Ash, quant à elle, est sans aucun doute l’autre figure de proue de ce roman – la première étant Bluebell. Envoyée au loin pour devenir conseillère en foi commune (sorte de mélange assez inédit entre prêtresse et rebouteux), elle s’inquiète de ce que ses pouvoirs magiques grandissent et deviennent incontrôlables. Or, elle a vu son avenir et sait que celui-ci ne lui réserve rien de bon : doit-elle, dans ce cas, mettre ses sœurs et sa famille en danger ou bien s’exiler pour leur sécurité ? Les dilemmes moraux sont nombreux et bien posés. Enfin, il y a les deux “petites dernières”, les jumelles Ivy et Willow, aussi dissemblables que possible. La première, frivole, souhaiterait mener une vie dissolue et de plaisirs, tandis que la seconde embrasse secrètement mais avec ferveur la foi trimartyre, au mépris des traditions familiales. Si elles sont moins proches de Bluebell que les précédentes, elles ne sont pas moins intéressantes.
Et leurs interactions sont passionnantes ! En effet, on sait ce à quoi pense et aspire chacune d’entre elles, ce qui rend leurs échanges (lourds de mensonges, non-dits et autres suppositions) prenants et plein de suspens. Les filles parviendront-elles à communiquer et, surtout, à trouver un terrain d’entente ?
Il faudrait également parler des opposants à Bluebell, nombreux et aux motivations diverses et variées. Il y a ceux qui voudraient la tuer, ceux qui aimeraient la voir déchoir, ceux qui veulent juste lui voler le trône (au choix parce que c’est une femme ou parce qu’elle les a vaincus dans le passé)… Dans ce contexte, la vie de Bluebell et, a fortiori, celles de ses sœurs et de leur père, est plus que menacée. De fait, le roman offre son lot de course-poursuites effrénées, complots, trahisons et autres combats épiques et échevelés jouant avec les nerfs du lecteur. Le rythme est tenu de bout en bout et on n’a vraiment pas le temps de s’ennuyer.
Enfin, il faut évoquer ce qui rend le roman si intéressant – et que vous avez sans doute perçu entre les lignes de cette chronique. L’auteur y parle merveilleusement de la place des femmes. Guerrière, épouse, amante, amoureuse, mère, dévouée à la foi, magicienne, traîtresse, stratège, tous les grands rôles – ou presque – sont tenus par des femmes à qui on demande – évidemment … – de prouver mille fois plus de choses que les hommes. Loin d’être de simples pions sur un échiquier royal (même s’il y a évidemment de ça), les femmes de Kim Wilkins prennent leur destin et leurs armes en main et n’hésitent pas à se lancer à corps perdu dans ce qu’elles pensent être juste.

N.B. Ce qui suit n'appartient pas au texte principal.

(** ** What a sweep removes and what it writes *)





(** X21: discovery and supervision together: after a round of the loop on
    the files that [discover_files] returns, no tracked file has a stem
    containing ["-agg"], so no Tailer is kept or started on the output
    file of any source; every thread started in the round is for such a
    file as well. *)
Theorem main_round_never_tails_output
        (glob : str -> list str) (resolve : str -> Path)
        (is_alive : handle -> bool) (patterns : list str)
        (sup : supervisor) (w : world) :
  let discovered := discover_files glob resolve patterns in
  let sup' := fst (main_round is_alive discovered sup w) in
  (forall p,
      mem (threads sup') p = true ->
      contains agg_marker (stem p) = false
      /\ forall source_file, p <> destination_of source_file)
  /\ exists new,
      started sup' = started sup ++ new
      /\ Forall (fun ft => contains agg_marker (stem (fst ft)) = false) new.
Proof.
  intros discovered sup'.
  destruct (main_round_parts is_alive discovered sup w) as (Ht & Hs & _).
  cbv zeta in Ht, Hs. fold sup' in Ht, Hs.
  assert (Hclean : forall p, In p discovered ->
                             contains agg_marker (stem p) = false).
  { intros p Hin. unfold discovered, discover_files in Hin.
    apply in_flat_map in Hin. destruct Hin as (pattern & _ & Hin).
    apply filter_In in Hin. destruct Hin as [_ Hstem].
    apply negb_true_iff in Hstem. exact Hstem. }
  split.
  - intros p Hm.
    assert (Hin : In p discovered).
    { unfold mem in Hm. rewrite Ht in Hm.
      destruct (in_list p (stale_files
                             (start_missing is_alive discovered sup)
                             discovered)) eqn:E; [discriminate |].
      fold (mem (threads (start_missing is_alive discovered sup)) p) in Hm.
      destruct (in_list p discovered) eqn:Ed;
        [apply in_list_iff; exact Ed |].
      assert (Hst : in_list p (stale_files
                                 (start_missing is_alive discovered sup)
                                 discovered) = true).
      { apply stale_files_iff. split; [exact Hm |].
        intros Hin. apply in_list_iff in Hin. congruence. }
      congruence. }
    split; [exact (Hclean p Hin) |].
    intros source_file Heq. subst p.
    pose proof (Hclean _ Hin) as Hstem.
    rewrite contains_agg_destination in Hstem. discriminate.
  - destruct (start_missing_started is_alive discovered sup)
      as (new & Hnew & Hall).
    exists new. rewrite Hs. split; [exact Hnew |].
    eapply Forall_impl; [| exact Hall].
    intros ft [Hin _]. exact (Hclean _ Hin).
Qed.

Et c’est bien ce qui fait le sel de cet excellent roman !
Voilà donc une série dont on attend impatiemment la suite, au vu de la qualité de ce premier tome à l’intrigue certes classique, mais menée avec intelligence !
Le Sang et l’Or, tome 1, Les Filles de l’orage, Kim Wilkins. Traduit de l’anglais par Nenad Savic. 15 juin 2016.